*Problem to work on*:
Transcribe the listing below only from the line with "Definition put32 (v" up to and including the line with "Definition get64 (b".
--------
(* ===== verification/Prelude.v ===== *)
(** * goice: STUN, TURN and ICE in Rocq

    This library models the Go packages [src/stun], [src/turn], [src/ice] and
    [src/sdp] and proves what makes them correct.  The definitions are shallow: a
    Go function is a Rocq function, a method that changes its receiver is a
    function in the state and error monad [ST] of this file, a panic is a value
    of its own ([Panic]), so that "does not panic" is a statement.

    ** The program

    [stun] encodes and decodes the messages.  A [Message] owns one array, [Raw];
    attribute values are slices of it, [Add] appends to it in place, the digest
    of MESSAGE-INTEGRITY and FINGERPRINT is taken over it while the message is
    being built, and [Decode] leaves the values where they lie.  On top of it are
    the attributes of STUN ([stun]), TURN ([turn]) and ICE ([ice/attr]), an agent
    that matches responses to transactions, and a client that couples the agent
    to a connection.

    [ice] gathers candidates ([gather.go], with a STUN or a TURN server through
    the client), writes them into a session description and reads the peer's
    ([icestreamtransport.go], [candidate.go], over [sdp]), pairs, orders and
    checks them ([checklist.go], [icesession.go]), and sends and receives through
    server sockets ([stunserversock.go]; [turnserversock.go] wraps one and relays
    through the TURN server).  The session is the callback of the sockets, the
    transport that of the session.  [sdp] holds the lines of a description
    ([sdp.go]) and a typed message with its encoder and decoder.

    ** The files

    - Foundations.  Prelude (this file): bytes, fixed width integers, the monad,
      list lemmas, tactics.  Wire: big endian integers ([encoding/binary]).
      GoFmt: decimal and hexadecimal text ([strconv], [fmt], [strings]).
      GoSlice: slices with capacity and aliasing; [GoRuntime] is the growth
      policy of [append], any policy that gives room.  Utf8: runes and white
      space ([unicode/utf8], [bytes]).  Crypto: SHA-1, MD5, HMAC, CRC-32,
      checked on published test vectors.
    - Messages.  StunTypes ([stun/message.go], [attributes.go], [errors.go]):
      types, names, the 14-bit type field.  StunMessage ([message.go]): the
      state and every operation.  StunPacket: the abstract packet, its wire
      format, the invariant [well_formed] that [Raw] is the wire format of the
      fields, and its preservation by every write.  StunCodec: the grammar
      [wire] and [Decode] as its decision procedure.  StunBuild
      ([helpers.go]): setters; the class [Implements] is the interface between
      a setter and the abstract step it performs, and [Build] refines the run
      of the steps.  StunText: messages and errors as text; reading an
      attribute again for [Message.String] can panic.
    - Attributes.  StunAttrs ([textattrs.go], [errorcode.go], [uattrs.go]) with
      the class [Codec], the contract of an attribute that can be added and
      read back; StunAddr ([addr.go], [xoraddr.go], [xor.go]); StunIntegrity
      ([integrity.go], [fingerprint.go]); Turn ([turn/*.go], [ice/attr/*.go]).
      Fuzz, FuzzProps: the fuzz targets ([stun/fuzz.go], [turn/fuzz.go]).
    - Transactions.  StunAgent ([agent.go]): operations on the table, and a step
      relation that interleaves operations and handler calls; AgentMutex: the
      operations as code with the mutex, run by goroutines whose handlers may
      call the agent; alone they do what the functions do; StunClient
      ([client.go]) against the class [ClientAgent]; StunDo, StunDoProps:
      [Client.Do] with its pooled handlers, as a step relation of all goroutines.
    - SDP.  Sdp ([sdp/sdp.go]): lines and the scanner, with SdpProps; SdpFields
      ([fields.go], [encoder.go]): the types and the encoder; SdpDecoder
      ([decoder.go]), with SdpDecoderProps (accepted lines, totality),
      SdpRoundtrip, SdpTyped (the types of what was decoded) and SdpFindings.
    - ICE.  IceCandidate ([ice/candidate.go]) with IceProps; NetAddr ([util.go]
      and what is used of [net]); Util ([utils/util.go]); IceChecklist
      ([checklist.go]); IceGather ([gather.go], [hostonlysock.go], [stunsock.go],
      [turnsock.go]) with IceGatherProps; IceTransport ([icestreamtransport.go])
      with IceTransportProps; IceSock ([stunserversock.go], [turnserversock.go])
      with IceSockProps.
    - The session, IceSession ([icesession.go]): heaps of candidates and checks,
      one definition per handler, the outside recorded as [events], and a
      function for runs of the loop.  IceSessionInv: what every handler keeps.
      IceSetup: the check list.  IceSessionProps: whole runs and
      authentication.  IceRetransmit: the goroutine of a check.  IceSelection: the
      selected pair.  IceExchange: a whole check between two sessions.
      IceRoles: role conflicts and the error response to them.
      IceFindings: what the code does against RFC 5245.
    - The composition.  IceNetwork puts a transport, its session and its sockets
      together into an agent, and two agents into a network that loses, delays,
      reorders and repeats packets; an action is one atomic thing that happens,
      and a schedule of actions can be run.  IceHarmony: what a session says to a
      peer whose credentials it has; IceNetworkProps: what follows for every
      reachable state of the network, from the calls that set the agents up.
    - The programs.  TurnClient ([turn/cmd/turn-client]) with TurnClientProps;
      IceExample ([ice/example]), against the class [World] of what runs its
      transports, with the network as an instance; Programs (the STUN client,
      the gatherer, the SDP examples).
    - Other properties: StunProps, StunFindings, AgentProps, TurnProps.

    ** What the theorems show

    - [Decode] accepts exactly the wire format and yields the one packet on it
      ([Decode_correct]); it panics in two cases only ([Decode_panics]).
      [Build] refines the run of abstract steps from any previous state and under
      any growth policy ([Build_refines]); [Add] writes exactly the TLV
      ([Add_appends]); what is packed is unpacked, for every [Codec]
      ([attribute_transfer], [ChannelData_transfer]); the type field is a
      bijection.
    - [MessageIntegrity.Check] compares with the keyed digest of the bytes before
      the attribute; a protected message that arrives unchanged is accepted;
      FINGERPRINT detects any changed byte.
    - The agent calls every accepted handler exactly once, under every
      interleaving.  Its mutex protects the table, and only a handler that calls
      the agent while [Close] calls it deadlocks it, for good
      ([Close_alone_deadlocks]); [Process] panics if [Close] clears the zero
      handler under it ([Process_panics_while_closing]).  As long as no write
      fails, [Client.Do] calls its callback once, with the event of its own
      transaction.
    - A check between two agents with exchanged credentials and opposite roles
      succeeds ([connectivity_check_succeeds]): what one builds, the other
      decodes, authenticates, admits and answers, and the answer is accepted.
    - Two agents that were given each other's descriptions and opposite roles keep
      their roles on every network that forges nothing, and never answer with an
      error ([roles_never_conflict]).
    - The ICE example reports completion only after both sides negotiated and got
      the other's data ([example_sound]), and a schedule completes it; against a
      conforming server the TURN client runs to its end with the packets of the
      protocol ([client_completes]).
    - A session: the result and the states of checks only advance; the selected
      pair is the best valid one; requests without the right credentials change
      nothing; of two agents in one role the one with the smaller tie breaker gives
      it up and the other sends the error response ([role_conflict_resolved]); the
      check list is sorted, free of
      duplicates and covers every pair; an unanswered check gives up in time.
    - An offer is read back by the peer with the same candidates and credentials,
      which the random ones of [InitIce] allow ([random_credentials_word]);
      the result is reported once.
    - The sockets: relaying wraps and unwraps a message unchanged, unwrapping
      ends, retransmitted requests get the cached response.
    - SDP: the scanner agrees with the list of non-blank lines; the decoder ends
      and panics in two cases only ([Decode_total]); what the encoder writes of a
      [plain_message] is decoded to the same message; decoded messages are well typed and encode
      again; the lines accepted at each position have a closed form.
    - Where the code does something else than it says, a theorem states what it
      does: StunFindings, IceFindings, SdpFindings, [late_response_blocks],
      [stray_datagrams_panic], [second_Stop_panics], [failed_write_misdirects],
      [short_address_panics].

    ** Bounds and fuel

    [decode_loop] has the attribute size as fuel and consumes at least four
    bytes a round; [Decode_correct] shows that it never runs out.  [grow_loop]
    needs one round per byte at most; [grow_buffer_spec] shows that its fuel is
    enough.  [turn_serve] unwraps with the length of the datagram and two as
    fuel, each relayed message is shorter than the one around it
    ([unwrapping_terminates]).  The loops of the SDP decoder have the number of
    lines and one, since [next] moves on ([Decode_total]); [isExpected] recurses
    through at most the three sections; the scanners have the length of their
    text ([DecodeSession_reference]).  Digits of a number are bounded by its
    binary length or by twenty; base 32 by the length of the bytes.

    ** What is not modelled

    The operating system's sockets and files: what a read returns is an argument,
    what is written is recorded.  The goroutines of the ICE session are
    interleaved at the grain of messages of its loop and rounds of a check, those
    of the client at the grain of atomic actions; races on memory shared without
    a mutex are not, but for the agent's [zeroHandler].  Logging, but for texts whose making can panic.  Random
    bytes, the growth of slices, the order of map iteration, the answers of a
    connection and the results of unstable sorts are arguments, classes or
    nondeterministic choices; so are the libraries that [utils/util.go] and the
    commands hand their arguments to, the flags of the commands and whether the
    logger's [Crit] returns.  The network between the agents has no NAT and no
    TURN server. *)
From Stdlib Require Import ZArith Lia String.
From Stdlib Require Strings.Byte.
From stdpp Require Import base option list numbers countable gmap.
(* ===== verification/Wire.v ===== *)
(** Big-endian integers on the wire, as [encoding/binary.BigEndian] writes and
    reads them (the variable [bin] of the stun and turn packages), and the
    padded length of an attribute.  Reads take the bytes at the start of the
    slice, which the callers have bounds-checked. *)
From stdpp Require Import base list sets.
From Stdlib Require Import ZArith Lia.
From S2P Require Import Prelude.
Open Scope Z_scope.

Definition put16 (v : Z) : bytes := [zb (Z.shiftr v 8); zb v].
Definition put32 (v : Z) : bytes :=
  [zb (Z.shiftr v 24); zb (Z.shiftr v 16); zb (Z.shiftr v 8); zb v].
Definition put64 (v : Z) : bytes := put32 (Z.shiftr v 32) ++ put32 v.

Definition get16 (b : bytes) : Z :=
  match b with
  | b0 :: b1 :: _ => Z.lor (bz b1) (Z.shiftl (bz b0) 8)
  | _ => 0
  end.
Definition get32 (b : bytes) : Z :=
  match b with
  | b0 :: b1 :: b2 :: b3 :: _ =>
      Z.lor (Z.lor (Z.lor (bz b3) (Z.shiftl (bz b2) 8)) (Z.shiftl (bz b1) 16))
            (Z.shiftl (bz b0) 24)
  | _ => 0
  end.
Definition get64 (b : bytes) : Z :=
  Z.lor (get32 (drop 4 b)) (Z.shiftl (get32 b) 32).

(** ** Disjoint bits *)

Lemma lor_shiftl_add a b k : 0 <= k -> 0 <= a < 2 ^ k -> Z.lor a (Z.shiftl b k) = a + b * 2 ^ k.
Proof.
  intros Hk Ha. rewrite Z.shiftl_mul_pow2 by lia.
  rewrite <- Z.lxor_lor, Z.add_nocarry_lxor; [done|..].
  all: apply Z.bits_inj'; intros n Hn; rewrite Z.land_spec, Z.bits_0.
  all: destruct (decide (n < k)).
  all: try (rewrite Z.mul_pow2_bits_low by lia; by rewrite andb_false_r).
  all: rewrite <- (Z.mod_small a (2 ^ k)) by lia.
  all: by rewrite Z.mod_pow2_bits_high by lia.
Qed.

Lemma get16_eq b0 b1 r : get16 (b0 :: b1 :: r) = bz b1 + bz b0 * 256.
Proof. cbn. pose proof (bz_range b1). by rewrite lor_shiftl_add by lia. Qed.

Lemma get32_eq b0 b1 b2 b3 r :
  get32 (b0 :: b1 :: b2 :: b3 :: r) =
  bz b3 + bz b2 * 2 ^ 8 + bz b1 * 2 ^ 16 + bz b0 * 2 ^ 24.
Proof.
  cbn [get32]. pose proof (bz_range b1). pose proof (bz_range b2). pose proof (bz_range b3).
  rewrite (lor_shiftl_add (bz b3)) by lia.
  rewrite (lor_shiftl_add _ (bz b1)) by lia.
  by rewrite lor_shiftl_add by lia.
Qed.

Lemma get16_range b : 0 <= get16 b < 2 ^ 16.
Proof.
  destruct b as [|b0 [|b1 b]]; [done|done|]. rewrite get16_eq.
  pose proof (bz_range b0). pose proof (bz_range b1). lia.
Qed.

Lemma get32_range b : 0 <= get32 b < 2 ^ 32.
Proof.
  destruct b as [|b0 [|b1 [|b2 [|b3 b]]]]; try done. rewrite get32_eq.
  pose proof (bz_range b0). pose proof (bz_range b1).
  pose proof (bz_range b2). pose proof (bz_range b3). lia.
Qed.

Lemma get16_put16_app v r : get16 (put16 v ++ r) = u16 v.
Proof.
  unfold put16, u16. cbn [app]. rewrite get16_eq, !bz_zb, Z.shiftr_div_pow2 by lia.
  change (2 ^ 16) with (2 ^ 8 * 256). change (2 ^ 8) with 256.
  Z.div_mod_to_equations. lia.
Qed.

Lemma get16_put16 v : get16 (put16 v) = u16 v.
Proof. rewrite <- (app_nil_r (put16 v)). apply get16_put16_app. Qed.

Lemma get32_put32_app v r : get32 (put32 v ++ r) = u32 v.
Proof.
  unfold put32, u32. cbn [app]. rewrite get32_eq, !bz_zb, !Z.shiftr_div_pow2 by lia.
  change (2 ^ 32) with 4294967296. change (2 ^ 24) with 16777216.
  change (2 ^ 16) with 65536. change (2 ^ 8) with 256.
  Z.div_mod_to_equations. lia.
Qed.

Lemma get32_put32 v : get32 (put32 v) = u32 v.
Proof. rewrite <- (app_nil_r (put32 v)). apply get32_put32_app. Qed.

Lemma get64_put64 v : get64 (put64 v) = u64 v.
Proof.
  unfold get64, put64. rewrite drop_app_length' by done.
  rewrite get32_put32, get32_put32_app. rewrite lor_shiftl_add; [|lia|apply Z.mod_pos_bound; lia].
  rewrite Z.shiftr_div_pow2 by lia. unfold u32, u64.
  change (2 ^ 64) with (2 ^ 32 * 2 ^ 32). change (2 ^ 32) with 4294967296.
  Z.div_mod_to_equations. lia.
Qed.

Lemma put16_get16 b0 b1 r : put16 (get16 (b0 :: b1 :: r)) = [b0; b1].
Proof.
  rewrite get16_eq. pose proof (bz_range b0). pose proof (bz_range b1).
  unfold put16. f_equal; [|f_equal]; apply bz_inj; rewrite bz_zb, ?Z.shiftr_div_pow2 by lia.
  - change (2 ^ 8) with 256. Z.div_mod_to_equations. lia.
  - Z.div_mod_to_equations. lia.
Qed.

Lemma put32_get32 b0 b1 b2 b3 r : put32 (get32 (b0 :: b1 :: b2 :: b3 :: r)) = [b0; b1; b2; b3].
Proof.
  rewrite get32_eq. pose proof (bz_range b0). pose proof (bz_range b1).
  pose proof (bz_range b2). pose proof (bz_range b3).
  change (2 ^ 24) with 16777216. change (2 ^ 16) with 65536. change (2 ^ 8) with 256.
  unfold put32. repeat f_equal; apply bz_inj; rewrite bz_zb, ?Z.shiftr_div_pow2 by lia.
  all: change (2 ^ 24) with 16777216; change (2 ^ 16) with 65536; change (2 ^ 8) with 256.
  all: Z.div_mod_to_equations; lia.
Qed.

Lemma put16_length v : length (put16 v) = 2%nat. Proof. done. Qed.
Lemma put32_length v : length (put32 v) = 4%nat. Proof. done. Qed.
Lemma put64_length v : length (put64 v) = 8%nat. Proof. done. Qed.

Lemma u16_id v : 0 <= v < 2 ^ 16 -> u16 v = v.
Proof. apply Z.mod_small. Qed.
Lemma u32_id v : 0 <= v < 2 ^ 32 -> u32 v = v.
Proof. apply Z.mod_small. Qed.
Lemma u64_id v : 0 <= v < 2 ^ 64 -> u64 v = v.
Proof. apply Z.mod_small. Qed.
Lemma u8_id v : 0 <= v < 2 ^ 8 -> u8 v = v.
Proof. apply Z.mod_small. Qed.

Create Rewrite HintDb wire.
Create HintDb wire_bounds.
#[export] Hint Rewrite put16_length put32_length put64_length get16_put16 get32_put32
  get64_put64 get16_put16_app get32_put32_app : wire.
#[export] Hint Resolve get16_range get32_range bz_range : wire_bounds.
--------
*Reply to the exercise*:
Definition put32 (v : Z) : bytes :=
  [zb (Z.shiftr v 24); zb (Z.shiftr v 16); zb (Z.shiftr v 8); zb v].
Definition put64 (v : Z) : bytes := put32 (Z.shiftr v 32) ++ put32 v.

Definition get16 (b : bytes) : Z :=
  match b with
  | b0 :: b1 :: _ => Z.lor (bz b1) (Z.shiftl (bz b0) 8)
  | _ => 0
  end.
Definition get32 (b : bytes) : Z :=
  match b with
  | b0 :: b1 :: b2 :: b3 :: _ =>
      Z.lor (Z.lor (Z.lor (bz b3) (Z.shiftl (bz b2) 8)) (Z.shiftl (bz b1) 16))
            (Z.shiftl (bz b0) 24)
  | _ => 0
  end.
Definition get64 (b : bytes) : Z :=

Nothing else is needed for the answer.